So I have a really old TIG stack that I inherited. It’s on the roadmap to be upgraded was futher down the list mainly because it just worked. (that might be changing now keep reading)
So we have a TIG stack, I have a sql server windows 2012 server with telegraf.
We are on grafana 4.08 telegraf: 1.0.0-beta3-54-gdbf6380. need to figure out the influxdb version but it’s old.
So this has been running for 4 years without a hiccup. Then recently our dashboard that monitors the CPU also has an alert for “NO DATA”, that alert would start firing and the go “OK” right after and would do that endlessly with no stopping. Meanwhile the CPU graph is still getting data populated. I thought it might be on the grafana / influx side because of that. But after digging, basically if I restart the Telegraf service. (windows 2012 r2 server) the error stops.
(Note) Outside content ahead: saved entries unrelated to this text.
(** X7.  Frames sent one after the other on a held, open session arrive
    in the order they were sent, one input of one [image/jpeg] chunk for
    each frame, none merged, dropped or altered; the session stays open and
    no other session receives anything. *)
Theorem frames_arrive_in_order (frames : list bytes) : ∀ (p : Proc) (s : handle) (r : Session),
  session (agent p) = Some s →
  sessions p !! s = Some r →
  s_open r = true →
  (∃ r', sessions (run (Ada.OpSendFrame <$> frames) p) !! s = Some r'
         ∧ s_open r' = true
         ∧ s_received r'
           = s_received r ++ ((λ fd, mkInput [mkBlob fd "image/jpeg"]) <$> frames))
  ∧ chunks_received s (run (Ada.OpSendFrame <$> frames) p)
    = chunks_received s p ++ ((λ fd, mkBlob fd "image/jpeg") <$> frames)
  ∧ (∀ s', s' ≠ s →
           sessions (run (Ada.OpSendFrame <$> frames) p) !! s' = sessions p !! s').
Proof.
  induction frames as [|fd frames IH]; intros p s r Hs Hr Ho.
  - cbn. unfold chunks_received. rewrite Hr, !app_nil_r.
    split; [by exists r|done].
  - assert (Hlt : s < length (sessions p)) by (by eapply lookup_lt_Some).
    rewrite fmap_cons, run_cons.
    change (step (Ada.OpSendFrame fd) p) with (exec (Ada.send_frame fd) p).
    unfold exec. rewrite (send_frame_some _ _ _ Hs). unfold Ada.session_send.
    rewrite Hr, Ho. cbn [snd].
    set (r1 := mkSession (s_client r) (s_model r) (s_config r) true (s_cursor r)
                 (s_received r ++ [mkInput [mkBlob fd "image/jpeg"]])).
    set (p1 := with_sessions (<[s := r1]> (sessions p)) p).
    assert (Hr1 : sessions p1 !! s = Some r1) by (by apply list_lookup_insert_eq).
    destruct (IH p1 s r1 Hs Hr1 eq_refl) as ((r' & Hr' & Ho' & Hrec) & Hch & Hoth).
    split; [|split].
    + exists r'. split; [done|]. split; [done|].
      rewrite Hrec. cbn. by rewrite <- app_assoc.
    + rewrite Hch. unfold chunks_received. rewrite Hr1, Hr. cbn.
      rewrite fmap_app, concat_app. cbn. by rewrite <- app_assoc.
    + intros s' Hne. rewrite (Hoth s' Hne). cbn.
      by apply list_lookup_insert_ne.
Qed.

Lemma fmap_insert_same {A B} (f : A → B) (l : list A) i x y :
  l !! i = Some x → f y = f x → f <$> <[i := y]> l = f <$> l.
Proof.
  intros Hi Hf. rewrite list_fmap_insert, Hf.
  apply list_insert_id. by rewrite list_lookup_fmap, Hi.
Qed.

(** X8.  [send_frame] does nothing but deliver: in every case it leaves
    the generators and stdout as they were, and it opens no session, closes
    none, and takes no inbound message from any. *)
Theorem send_frame_only_delivers (frame_data : bytes) (p : Proc) :
  gens (exec (Ada.send_frame frame_data) p) = gens p
  ∧ stdout (exec (Ada.send_frame frame_data) p) = stdout p
  ∧ length (sessions (exec (Ada.send_frame frame_data) p)) = length (sessions p)
  ∧ s_open <$> sessions (exec (Ada.send_frame frame_data) p) = s_open <$> sessions p
  ∧ s_cursor <$> sessions (exec (Ada.send_frame frame_data) p)
    = s_cursor <$> sessions p
  ∧ open_handles (exec (Ada.send_frame frame_data) p) = open_handles p.
Proof.
  unfold exec. destruct (session (agent p)) as [s|] eqn:Hs.
  - rewrite (send_frame_some _ _ _ Hs). unfold Ada.session_send.
    destruct (sessions p !! s) as [r|] eqn:Hr; [|done].
    destruct (s_open r) eqn:Ho; [|done]. cbn.
    unfold open_handles. cbn.
    rewrite length_insert.
    rewrite (fmap_insert_same s_open _ _ r) by done.
    rewrite (fmap_insert_same s_cursor _ _ r) by done.
    by rewrite (open_from_insert_same _ _ _ r) by done.
  - by rewrite (send_frame_none _ _ Hs).
Qed.

(** *** Releasing sessions *)

(** X9.  Closing a generator that is suspended at its [yield] releases the
    session it opened, and only that one: in any state a newly built
    adapter can reach, the session was open, [aclose] closes it and leaves
    every other session as open or closed as it was, the generator is
    finished and its next [__anext__] raises [StopAsyncIteration], and what
    the sessions have received is kept. *)
Theorem aclose_releases_own_session
    (key : option string) (os : list Ada.op) (g : nat) (s : handle) :
  gens (run os (Ada.boot key)) !! g = Some (AGenSuspended s) →
  is_open s (run os (Ada.boot key)) = true
  ∧ is_open s (exec (Ada.aclose g) (run os (Ada.boot key))) = false
  ∧ open_handles (run os (Ada.boot key))
    ≡ₚ s :: open_handles (exec (Ada.aclose g) (run os (Ada.boot key)))
  ∧ gens (exec (Ada.aclose g) (run os (Ada.boot key))) !! g = Some AGenClosed
  ∧ outcome (Ada.anext lib inbound g) (exec (Ada.aclose g) (run os (Ada.boot key)))
    = Raise StopAsyncIteration
  ∧ transmitted (exec (Ada.aclose g) (run os (Ada.boot key)))
    = transmitted (run os (Ada.boot key)).
Proof.
  set (p := run os (Ada.boot key)). intros Hg.
  assert (Hown : owned p).
  { apply run_owned, boot_owned. }
  destruct (owned_suspended_open g s p Hown Hg) as (r & Hr & Ho).
  assert (Hgl : g < length (gens p)) by (by eapply lookup_lt_Some).
  assert (Hsl : s < length (sessions p)) by (by eapply lookup_lt_Some).
  assert (Hq : exec (Ada.aclose g) p
               = mkProc (agent p)
                   (<[s := mkSession (s_client r) (s_model r) (s_config r) false
                             (s_cursor r) (s_received r)]> (sessions p))
                   (<[g := AGenClosed]> (gens p)) (stdout p)).
  { unfold exec, Ada.aclose, bind, Ada.get_gen, Ada.live_exit.
    rewrite Hg. cbn. by rewrite Hr. }
  rewrite Hq. clear Hq. repeat split.
  - unfold is_open. by rewrite Hr.
  - unfold is_open. cbn [sessions]. by rewrite list_lookup_insert_eq.
  - exact (open_from_close (sessions p) 0 s r
             (mkSession (s_client r) (s_model r) (s_config r) false
                (s_cursor r) (s_received r)) Hr Ho eq_refl).
  - cbn [gens]. by apply list_lookup_insert_eq.
  - unfold outcome. rewrite anext_closed; [done|].
    cbn [gens]. by apply list_lookup_insert_eq.
  - unfold transmitted. cbn [sessions].
    by apply (fmap_insert_same s_received _ _ r).
Qed.

(** X10.  No session outlives its generator: in any state a newly built
    adapter can reach in which no generator is suspended at its [yield]
    (each one is unstarted, exhausted or closed), no AI session is open. *)
Theorem no_open_session_without_suspended_generator
    (key : option string) (os : list Ada.op) :
  held_handles (run os (Ada.boot key)) = [] →
  open_handles (run os (Ada.boot key)) = [].
Proof.
  intros Hheld.
  assert (Hown : owned (run os (Ada.boot key))).
  { apply run_owned, boot_owned. }
  unfold owned in Hown. rewrite Hheld in Hown.
  by apply Permutation_nil_l in Hown.
Qed.

(** *** The gateway and the adapter side by side *)

Lemma step_with_stdout out o p :
  step o (with_stdout out p) = with_stdout out (step o p).
Proof.
  destruct o as [|g|g|frame_data]; unfold Ada.step, exec.
  - done.
  - destruct (gens p !! g) as [[|s|]|] eqn:Hg.
    + rewrite (anext_created lib inbound g p Hg).
      rewrite (anext_created lib inbound g (with_stdout out p) Hg).
      rewrite !connect_body_eq. cbv zeta. unfold with_stdout. cbn.
      destruct (Ada.enter_live lib _ _ _); [done|].
      by destruct (Ada.first_turn lib inbound _).
    + rewrite (anext_suspended lib inbound g s p Hg).
      rewrite (anext_suspended lib inbound g s (with_stdout out p) Hg).
      rewrite !connect_resume_eq. unfold with_stdout. cbn.
      destruct (sessions p !! s) as [r|]; [|done].
      by destruct (if s_open r then _ else _).
    + rewrite (anext_closed lib inbound g p Hg).
      by rewrite (anext_closed lib inbound g (with_stdout out p) Hg).
    + rewrite (anext_unknown lib inbound g p Hg).
      by rewrite (anext_unknown lib inbound g (with_stdout out p) Hg).
  - unfold Ada.aclose, bind, Ada.get_gen, Ada.live_exit. cbn.
    destruct (gens p !! g) as [[|s|]|]; cbn; try done.
    by destruct (sessions p !! s).
  - unfold Ada.send_frame, bind, Ada.get_self, Ada.session_send. cbn.
    destruct (session (agent p)) as [s|]; cbn; [|done].
    destruct (sessions p !! s) as [r|]; [|done]. by destruct (s_open r).
Qed.

Lemma run_with_stdout out os : ∀ p,
  run os (with_stdout out p) = with_stdout out (run os p).
Proof.
  induction os as [|o os IH]; intros p; [done|].
  by rewrite !run_cons, step_with_stdout, IH.
Qed.

Lemma run_stdout os p : stdout (run os p) = stdout p.
Proof.
  induction os as [|o os IH] using rev_ind; [done|].
  rewrite run_snoc, <- IH. by destruct (step_stepped lib inbound o (run os p)).
Qed.

(** X11.  The gateway and the adapter do not meet.  The adapter never
    writes to stdout, and handling any gateway events before any adapter
    operations gives the same process as handling them after: no event
    reaches the adapter and no adapter operation depends on an event. *)
Theorem gateway_and_adapter_are_independent
    {D : Type} (es : list (Server.event D)) (os : list Ada.op) (p : Proc) :
  stdout (run os p) = stdout p
  ∧ run os (Server.serve es p) = Server.serve es (run os p)
  ∧ transmitted (run os (Server.serve es p)) = transmitted (run os p).
Proof.
  split; [apply run_stdout|].
  assert (H : run os (Server.serve es p) = Server.serve es (run os p)).
  { by rewrite !serve_only_logs, run_with_stdout, run_stdout. }
  split; [done|]. rewrite H. by rewrite serve_only_logs.
Qed.

End Coverage.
I might go a day I might go a week before it starts barking again. I have 5 servers running an identical setup, only ONE of them does this.
I have dug through the windows logs and there is nothing from telegraf in there. Or anything else suspicous. I tried to get telegraf to write out a proper log file but that’s being problematic. My main question is has anyone else ever experienced similar and what was it in your case?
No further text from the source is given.